(** Main Logic.  [post] is what [requests.post] does with the payload
    during this run. *)
Definition main_logic (post : bytes -> outcome HTTPResponse)
    (wav_audio_data : option bytes) (st : session_state)
    : list ui_event * session_state :=
  match wav_audio_data with
  | None => ([], st)
  | Some data =>
      if differs data (last_audio st)
      then
        let user_message := {| role := "user"; audio := data |} in
        let log := (messages st ++ [user_message])%list in
        let shown := StAudio (Some "user") data false in
        let sent := RequestsPost BACKEND_URL data 60 in
        match post data with
        | inr response =>
            if (status_code response =? 200)%Z
            then
              let assistant_audio_bytes := content response in
              ([shown; sent; StAudio (Some "assistant") assistant_audio_bytes false],
               {| messages :=
                    (log ++ [{| role := "assistant";
                                audio := assistant_audio_bytes |}])%list;
                  last_audio := Some data;
                  audio_to_play := Some assistant_audio_bytes |})
            else
              ([shown; sent;
                StError ("Error from server: " ++ str_of_int (status_code response)
                         ++ " - " ++ text response)],
               {| messages := log;
                  last_audio := Some data;
                  audio_to_play := audio_to_play st |})
        | inl e =>
            ([shown; sent; StError ("An unexpected error occurred: " ++ e)],
             {| messages := log;
                last_audio := Some data;
                audio_to_play := audio_to_play st |})
        end
      else ([], st)
  end.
######
§ Task goal
From the line holding "None => ([], st)" to the line holding "let assistant_audio_bytes := content", inclusive, restate each line above exactly as written.

§ Finished task
  | None => ([], st)
  | Some data =>
      if differs data (last_audio st)
      then
        let user_message := {| role := "user"; audio := data |} in
        let log := (messages st ++ [user_message])%list in
        let shown := StAudio (Some "user") data false in
        let sent := RequestsPost BACKEND_URL data 60 in
        match post data with
        | inr response =>
            if (status_code response =? 200)%Z
            then
              let assistant_audio_bytes := content response in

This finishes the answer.